→ WORK ITEM
From the data below, copy out every line in which the word "blocked" occurs.

[SOURCE DATA — start]

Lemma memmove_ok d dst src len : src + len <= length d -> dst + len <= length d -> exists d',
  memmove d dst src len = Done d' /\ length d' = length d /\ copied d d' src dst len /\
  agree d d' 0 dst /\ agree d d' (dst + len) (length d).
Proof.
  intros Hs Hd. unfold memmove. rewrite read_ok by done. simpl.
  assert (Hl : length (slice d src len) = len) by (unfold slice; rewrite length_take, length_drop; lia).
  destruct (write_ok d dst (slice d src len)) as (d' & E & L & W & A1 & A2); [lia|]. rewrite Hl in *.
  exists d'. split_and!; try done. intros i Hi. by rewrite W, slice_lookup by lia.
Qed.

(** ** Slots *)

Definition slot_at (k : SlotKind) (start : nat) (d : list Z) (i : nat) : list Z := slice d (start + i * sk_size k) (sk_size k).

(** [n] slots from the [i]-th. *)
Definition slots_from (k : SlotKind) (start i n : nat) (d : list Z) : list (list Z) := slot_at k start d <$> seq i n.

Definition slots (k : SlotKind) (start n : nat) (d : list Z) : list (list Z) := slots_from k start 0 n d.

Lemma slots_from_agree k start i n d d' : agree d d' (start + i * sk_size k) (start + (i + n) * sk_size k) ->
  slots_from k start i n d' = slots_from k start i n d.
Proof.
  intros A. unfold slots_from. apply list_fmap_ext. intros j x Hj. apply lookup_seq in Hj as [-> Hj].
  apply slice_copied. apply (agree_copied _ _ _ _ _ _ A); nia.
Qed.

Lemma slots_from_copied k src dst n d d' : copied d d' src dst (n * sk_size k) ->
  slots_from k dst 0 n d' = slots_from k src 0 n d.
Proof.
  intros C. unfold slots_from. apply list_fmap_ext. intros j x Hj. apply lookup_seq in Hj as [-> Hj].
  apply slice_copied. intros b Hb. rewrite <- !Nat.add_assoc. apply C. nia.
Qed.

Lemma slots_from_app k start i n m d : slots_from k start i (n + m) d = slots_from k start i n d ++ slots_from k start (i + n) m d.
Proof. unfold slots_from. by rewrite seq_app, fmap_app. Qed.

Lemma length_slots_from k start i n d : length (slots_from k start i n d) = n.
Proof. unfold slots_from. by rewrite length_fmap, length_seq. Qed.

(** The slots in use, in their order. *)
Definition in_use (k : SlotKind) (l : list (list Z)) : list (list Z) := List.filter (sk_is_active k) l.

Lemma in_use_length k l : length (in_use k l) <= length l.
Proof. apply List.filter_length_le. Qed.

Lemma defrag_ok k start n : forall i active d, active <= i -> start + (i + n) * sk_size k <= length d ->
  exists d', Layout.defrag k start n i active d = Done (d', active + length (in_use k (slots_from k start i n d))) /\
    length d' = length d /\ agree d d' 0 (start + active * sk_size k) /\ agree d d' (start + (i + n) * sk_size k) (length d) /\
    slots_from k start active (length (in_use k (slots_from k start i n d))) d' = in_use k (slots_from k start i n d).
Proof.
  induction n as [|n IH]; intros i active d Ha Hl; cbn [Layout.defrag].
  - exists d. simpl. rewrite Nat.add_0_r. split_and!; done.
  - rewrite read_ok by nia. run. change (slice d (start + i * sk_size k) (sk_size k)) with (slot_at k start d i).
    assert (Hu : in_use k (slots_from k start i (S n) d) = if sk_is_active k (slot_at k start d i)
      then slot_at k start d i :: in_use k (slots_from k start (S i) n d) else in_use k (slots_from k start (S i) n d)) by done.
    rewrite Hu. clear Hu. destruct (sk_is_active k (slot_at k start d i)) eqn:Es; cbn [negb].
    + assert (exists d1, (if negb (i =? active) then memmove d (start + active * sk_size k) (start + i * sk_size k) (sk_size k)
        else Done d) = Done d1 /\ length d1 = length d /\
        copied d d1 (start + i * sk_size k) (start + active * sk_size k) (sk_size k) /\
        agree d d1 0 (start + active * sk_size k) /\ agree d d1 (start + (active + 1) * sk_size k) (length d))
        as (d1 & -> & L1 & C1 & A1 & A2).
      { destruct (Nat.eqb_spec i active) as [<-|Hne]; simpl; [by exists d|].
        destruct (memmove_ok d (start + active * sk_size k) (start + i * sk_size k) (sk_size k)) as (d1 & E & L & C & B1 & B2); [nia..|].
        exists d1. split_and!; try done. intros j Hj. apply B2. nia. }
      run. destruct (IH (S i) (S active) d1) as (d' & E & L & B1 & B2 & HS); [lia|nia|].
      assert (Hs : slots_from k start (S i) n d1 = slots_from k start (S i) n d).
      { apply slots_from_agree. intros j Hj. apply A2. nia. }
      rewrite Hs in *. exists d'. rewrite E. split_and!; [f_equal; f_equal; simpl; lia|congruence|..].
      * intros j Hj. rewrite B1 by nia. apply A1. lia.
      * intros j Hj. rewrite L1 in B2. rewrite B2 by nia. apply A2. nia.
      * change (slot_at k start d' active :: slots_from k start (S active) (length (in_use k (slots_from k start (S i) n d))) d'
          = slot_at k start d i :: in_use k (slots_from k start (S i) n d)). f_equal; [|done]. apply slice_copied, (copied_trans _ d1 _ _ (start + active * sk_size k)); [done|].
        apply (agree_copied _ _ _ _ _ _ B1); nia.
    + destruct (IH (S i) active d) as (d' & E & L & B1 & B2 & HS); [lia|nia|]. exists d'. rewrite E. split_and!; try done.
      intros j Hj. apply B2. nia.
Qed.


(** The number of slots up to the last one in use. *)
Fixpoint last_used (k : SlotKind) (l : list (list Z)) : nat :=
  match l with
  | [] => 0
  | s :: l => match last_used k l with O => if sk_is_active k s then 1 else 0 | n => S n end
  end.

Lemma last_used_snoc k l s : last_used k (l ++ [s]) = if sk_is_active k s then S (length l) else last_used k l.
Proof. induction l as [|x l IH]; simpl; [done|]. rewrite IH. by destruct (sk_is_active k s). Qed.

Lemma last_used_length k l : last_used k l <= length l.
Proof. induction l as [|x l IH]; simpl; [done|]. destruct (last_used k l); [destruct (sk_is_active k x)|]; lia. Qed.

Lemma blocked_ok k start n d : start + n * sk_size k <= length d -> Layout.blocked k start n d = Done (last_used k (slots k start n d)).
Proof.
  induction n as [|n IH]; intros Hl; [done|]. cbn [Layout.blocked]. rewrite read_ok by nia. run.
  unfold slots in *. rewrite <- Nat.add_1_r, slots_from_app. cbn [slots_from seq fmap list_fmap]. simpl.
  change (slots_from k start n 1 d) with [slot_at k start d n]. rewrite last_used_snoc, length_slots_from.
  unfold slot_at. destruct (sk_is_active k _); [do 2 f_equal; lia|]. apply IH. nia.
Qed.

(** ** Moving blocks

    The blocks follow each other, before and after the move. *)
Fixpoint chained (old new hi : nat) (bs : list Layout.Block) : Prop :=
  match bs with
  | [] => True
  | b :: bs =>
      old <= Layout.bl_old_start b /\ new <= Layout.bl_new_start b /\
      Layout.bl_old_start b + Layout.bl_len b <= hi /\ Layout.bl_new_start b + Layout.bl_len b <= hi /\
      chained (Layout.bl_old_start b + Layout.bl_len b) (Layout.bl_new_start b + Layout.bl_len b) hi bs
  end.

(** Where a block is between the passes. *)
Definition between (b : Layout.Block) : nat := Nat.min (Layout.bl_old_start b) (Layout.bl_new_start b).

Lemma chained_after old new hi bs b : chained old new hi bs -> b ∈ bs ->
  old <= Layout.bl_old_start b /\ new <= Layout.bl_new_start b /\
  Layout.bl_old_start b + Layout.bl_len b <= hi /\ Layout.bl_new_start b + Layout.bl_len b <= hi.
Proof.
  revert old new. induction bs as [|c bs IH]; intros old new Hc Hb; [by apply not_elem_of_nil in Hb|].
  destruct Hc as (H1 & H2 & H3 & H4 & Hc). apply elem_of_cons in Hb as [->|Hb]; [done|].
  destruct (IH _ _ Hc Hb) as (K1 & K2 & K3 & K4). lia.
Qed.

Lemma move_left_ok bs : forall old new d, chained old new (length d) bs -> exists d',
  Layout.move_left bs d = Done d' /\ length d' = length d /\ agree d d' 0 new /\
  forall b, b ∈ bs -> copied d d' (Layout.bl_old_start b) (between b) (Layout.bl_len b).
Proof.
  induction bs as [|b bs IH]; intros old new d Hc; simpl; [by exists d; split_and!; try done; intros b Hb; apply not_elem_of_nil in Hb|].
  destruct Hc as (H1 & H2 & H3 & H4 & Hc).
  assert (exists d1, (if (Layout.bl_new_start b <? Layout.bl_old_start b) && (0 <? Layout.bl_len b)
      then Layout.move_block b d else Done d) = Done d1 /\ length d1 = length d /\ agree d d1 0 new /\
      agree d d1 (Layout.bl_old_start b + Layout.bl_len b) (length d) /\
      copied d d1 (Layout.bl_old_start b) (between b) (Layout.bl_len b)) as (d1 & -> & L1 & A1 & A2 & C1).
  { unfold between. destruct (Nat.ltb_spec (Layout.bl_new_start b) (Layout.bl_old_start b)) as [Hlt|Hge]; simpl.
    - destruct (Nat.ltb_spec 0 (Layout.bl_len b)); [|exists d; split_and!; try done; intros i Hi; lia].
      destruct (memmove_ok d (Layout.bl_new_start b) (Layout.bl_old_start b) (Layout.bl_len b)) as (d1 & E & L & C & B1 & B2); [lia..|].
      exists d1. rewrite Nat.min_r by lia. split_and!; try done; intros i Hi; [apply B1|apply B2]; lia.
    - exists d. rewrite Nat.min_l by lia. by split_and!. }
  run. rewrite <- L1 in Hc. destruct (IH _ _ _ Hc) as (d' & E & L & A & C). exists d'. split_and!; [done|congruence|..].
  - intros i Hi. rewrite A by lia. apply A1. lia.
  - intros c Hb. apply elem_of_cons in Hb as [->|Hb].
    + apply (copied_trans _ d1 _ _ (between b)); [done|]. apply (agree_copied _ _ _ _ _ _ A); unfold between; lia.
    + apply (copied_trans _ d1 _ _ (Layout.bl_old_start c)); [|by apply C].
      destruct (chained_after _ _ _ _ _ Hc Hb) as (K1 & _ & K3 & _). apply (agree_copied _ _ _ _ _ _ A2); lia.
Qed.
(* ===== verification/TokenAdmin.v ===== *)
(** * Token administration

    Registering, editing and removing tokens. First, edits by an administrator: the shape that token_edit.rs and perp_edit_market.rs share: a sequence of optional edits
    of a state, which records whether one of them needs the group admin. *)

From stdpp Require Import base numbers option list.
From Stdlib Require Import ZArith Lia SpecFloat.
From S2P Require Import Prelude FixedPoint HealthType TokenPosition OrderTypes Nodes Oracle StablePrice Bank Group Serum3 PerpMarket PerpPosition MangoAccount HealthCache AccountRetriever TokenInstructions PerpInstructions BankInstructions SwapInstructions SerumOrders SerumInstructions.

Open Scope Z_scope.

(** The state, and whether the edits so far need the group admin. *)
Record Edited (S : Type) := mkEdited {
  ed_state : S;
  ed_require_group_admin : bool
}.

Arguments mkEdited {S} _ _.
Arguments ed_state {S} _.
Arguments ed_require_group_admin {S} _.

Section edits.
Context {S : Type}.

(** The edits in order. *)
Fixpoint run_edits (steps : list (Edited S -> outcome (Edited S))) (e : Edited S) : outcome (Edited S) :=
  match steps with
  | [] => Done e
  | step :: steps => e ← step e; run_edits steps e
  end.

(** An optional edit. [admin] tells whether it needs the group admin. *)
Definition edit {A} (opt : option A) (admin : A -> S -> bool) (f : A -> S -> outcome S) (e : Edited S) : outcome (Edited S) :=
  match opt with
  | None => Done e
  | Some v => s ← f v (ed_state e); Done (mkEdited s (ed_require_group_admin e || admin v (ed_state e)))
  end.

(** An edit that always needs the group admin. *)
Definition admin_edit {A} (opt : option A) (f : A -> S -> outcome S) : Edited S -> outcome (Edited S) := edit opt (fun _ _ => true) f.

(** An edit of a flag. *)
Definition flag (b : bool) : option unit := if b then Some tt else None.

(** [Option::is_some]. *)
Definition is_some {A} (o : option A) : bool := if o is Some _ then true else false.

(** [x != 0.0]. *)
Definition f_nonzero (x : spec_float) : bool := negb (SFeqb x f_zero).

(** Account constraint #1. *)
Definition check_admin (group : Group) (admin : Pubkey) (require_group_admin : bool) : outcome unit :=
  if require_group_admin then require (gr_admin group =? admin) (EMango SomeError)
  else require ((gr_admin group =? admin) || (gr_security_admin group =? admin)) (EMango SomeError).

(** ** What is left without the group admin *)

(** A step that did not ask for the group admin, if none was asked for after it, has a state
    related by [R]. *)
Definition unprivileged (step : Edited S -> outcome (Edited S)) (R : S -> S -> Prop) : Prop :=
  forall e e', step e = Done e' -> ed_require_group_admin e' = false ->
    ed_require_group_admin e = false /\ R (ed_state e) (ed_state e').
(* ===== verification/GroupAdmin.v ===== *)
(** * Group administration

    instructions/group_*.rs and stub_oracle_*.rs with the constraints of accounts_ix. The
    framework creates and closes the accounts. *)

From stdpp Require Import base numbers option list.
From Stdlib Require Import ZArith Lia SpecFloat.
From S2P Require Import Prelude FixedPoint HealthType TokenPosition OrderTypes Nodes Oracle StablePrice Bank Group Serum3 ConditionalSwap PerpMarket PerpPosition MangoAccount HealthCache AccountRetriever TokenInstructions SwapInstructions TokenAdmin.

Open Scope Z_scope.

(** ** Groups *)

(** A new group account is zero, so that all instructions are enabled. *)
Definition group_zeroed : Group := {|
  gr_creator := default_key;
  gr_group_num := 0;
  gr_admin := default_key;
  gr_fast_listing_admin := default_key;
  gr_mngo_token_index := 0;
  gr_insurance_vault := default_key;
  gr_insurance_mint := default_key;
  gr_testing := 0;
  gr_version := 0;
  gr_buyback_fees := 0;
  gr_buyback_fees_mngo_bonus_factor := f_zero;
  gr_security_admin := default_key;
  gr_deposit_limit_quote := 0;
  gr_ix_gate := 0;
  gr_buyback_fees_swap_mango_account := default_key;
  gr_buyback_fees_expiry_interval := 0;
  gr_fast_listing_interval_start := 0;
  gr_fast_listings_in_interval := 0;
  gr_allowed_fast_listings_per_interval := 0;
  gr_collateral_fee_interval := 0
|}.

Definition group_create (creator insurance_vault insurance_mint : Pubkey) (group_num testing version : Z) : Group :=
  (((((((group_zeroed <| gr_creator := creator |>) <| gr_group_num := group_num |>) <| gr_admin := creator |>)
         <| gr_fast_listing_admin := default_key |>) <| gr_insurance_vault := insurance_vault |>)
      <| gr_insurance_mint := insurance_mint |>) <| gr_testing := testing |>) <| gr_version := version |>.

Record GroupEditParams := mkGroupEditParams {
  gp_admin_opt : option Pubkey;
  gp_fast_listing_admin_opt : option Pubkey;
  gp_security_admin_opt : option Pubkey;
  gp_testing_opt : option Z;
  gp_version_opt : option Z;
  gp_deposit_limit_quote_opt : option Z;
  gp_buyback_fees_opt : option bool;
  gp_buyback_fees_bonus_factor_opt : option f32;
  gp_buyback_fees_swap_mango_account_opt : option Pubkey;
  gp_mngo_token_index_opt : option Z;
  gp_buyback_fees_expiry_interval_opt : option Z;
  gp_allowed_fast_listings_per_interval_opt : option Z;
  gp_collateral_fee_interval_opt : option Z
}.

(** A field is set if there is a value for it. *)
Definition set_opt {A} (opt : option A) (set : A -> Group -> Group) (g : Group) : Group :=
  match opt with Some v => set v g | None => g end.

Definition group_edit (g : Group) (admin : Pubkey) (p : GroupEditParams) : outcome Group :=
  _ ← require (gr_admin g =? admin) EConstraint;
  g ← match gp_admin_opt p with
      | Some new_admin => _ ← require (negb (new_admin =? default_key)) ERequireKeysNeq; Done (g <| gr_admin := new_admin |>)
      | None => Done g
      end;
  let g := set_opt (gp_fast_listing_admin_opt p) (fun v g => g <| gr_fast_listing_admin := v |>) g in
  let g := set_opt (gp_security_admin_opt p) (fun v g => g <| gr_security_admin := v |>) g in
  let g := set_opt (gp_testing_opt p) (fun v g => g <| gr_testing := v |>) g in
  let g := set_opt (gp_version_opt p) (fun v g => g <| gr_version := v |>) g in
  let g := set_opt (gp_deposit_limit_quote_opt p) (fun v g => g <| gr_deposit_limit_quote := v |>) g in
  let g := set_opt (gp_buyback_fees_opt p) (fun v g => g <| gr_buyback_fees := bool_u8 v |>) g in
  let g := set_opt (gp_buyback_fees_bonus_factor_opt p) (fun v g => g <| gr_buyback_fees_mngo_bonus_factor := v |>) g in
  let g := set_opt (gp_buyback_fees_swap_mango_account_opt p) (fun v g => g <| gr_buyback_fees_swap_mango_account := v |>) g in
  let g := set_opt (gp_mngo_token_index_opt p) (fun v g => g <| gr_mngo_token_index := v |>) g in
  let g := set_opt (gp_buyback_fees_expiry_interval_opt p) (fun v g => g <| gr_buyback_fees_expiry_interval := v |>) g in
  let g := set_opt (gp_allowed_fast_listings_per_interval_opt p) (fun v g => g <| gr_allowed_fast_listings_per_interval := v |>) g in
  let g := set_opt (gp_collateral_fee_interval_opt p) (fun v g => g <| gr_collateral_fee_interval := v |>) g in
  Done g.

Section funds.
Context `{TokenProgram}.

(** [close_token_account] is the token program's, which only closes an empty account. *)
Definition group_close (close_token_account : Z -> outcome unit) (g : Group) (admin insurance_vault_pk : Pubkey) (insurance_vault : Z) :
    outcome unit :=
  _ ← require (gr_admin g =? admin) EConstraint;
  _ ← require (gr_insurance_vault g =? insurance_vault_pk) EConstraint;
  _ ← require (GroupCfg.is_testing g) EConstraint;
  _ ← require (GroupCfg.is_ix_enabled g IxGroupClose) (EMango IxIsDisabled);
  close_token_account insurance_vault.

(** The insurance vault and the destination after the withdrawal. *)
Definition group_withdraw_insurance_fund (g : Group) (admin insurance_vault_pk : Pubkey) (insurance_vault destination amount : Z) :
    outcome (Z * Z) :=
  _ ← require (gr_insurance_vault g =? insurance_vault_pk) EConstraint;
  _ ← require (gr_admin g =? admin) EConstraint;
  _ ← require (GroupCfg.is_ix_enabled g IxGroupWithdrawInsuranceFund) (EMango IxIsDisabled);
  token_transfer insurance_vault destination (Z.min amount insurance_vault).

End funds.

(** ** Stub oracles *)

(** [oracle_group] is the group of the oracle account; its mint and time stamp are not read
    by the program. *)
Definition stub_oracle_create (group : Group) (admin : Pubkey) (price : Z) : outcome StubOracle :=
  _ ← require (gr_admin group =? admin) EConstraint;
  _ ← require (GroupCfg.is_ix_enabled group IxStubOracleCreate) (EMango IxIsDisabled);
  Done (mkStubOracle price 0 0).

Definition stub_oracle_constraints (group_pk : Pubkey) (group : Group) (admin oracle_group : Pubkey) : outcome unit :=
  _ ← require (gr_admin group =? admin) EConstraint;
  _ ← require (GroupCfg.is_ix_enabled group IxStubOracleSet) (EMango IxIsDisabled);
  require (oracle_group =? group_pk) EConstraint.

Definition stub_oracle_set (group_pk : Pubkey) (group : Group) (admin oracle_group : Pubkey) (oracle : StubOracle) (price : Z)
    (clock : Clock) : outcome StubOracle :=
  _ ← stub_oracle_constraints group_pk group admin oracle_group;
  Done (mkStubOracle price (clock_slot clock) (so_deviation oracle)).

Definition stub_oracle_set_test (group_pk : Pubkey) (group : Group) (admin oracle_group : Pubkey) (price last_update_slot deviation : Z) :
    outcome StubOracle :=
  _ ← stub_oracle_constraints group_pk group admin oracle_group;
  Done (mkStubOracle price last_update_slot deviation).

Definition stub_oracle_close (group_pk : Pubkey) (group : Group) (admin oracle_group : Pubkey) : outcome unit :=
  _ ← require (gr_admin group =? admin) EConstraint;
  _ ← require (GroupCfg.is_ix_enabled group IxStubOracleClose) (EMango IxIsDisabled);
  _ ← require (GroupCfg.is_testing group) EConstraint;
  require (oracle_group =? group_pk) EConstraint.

[SOURCE DATA — finish]

→ ANSWER TO THIS PROBLEM
Lemma blocked_ok k start n d : start + n * sk_size k <= length d -> Layout.blocked k start n d = Done (last_used k (slots k start n d)).
  induction n as [|n IH]; intros Hl; [done|]. cbn [Layout.blocked]. rewrite read_ok by nia. run.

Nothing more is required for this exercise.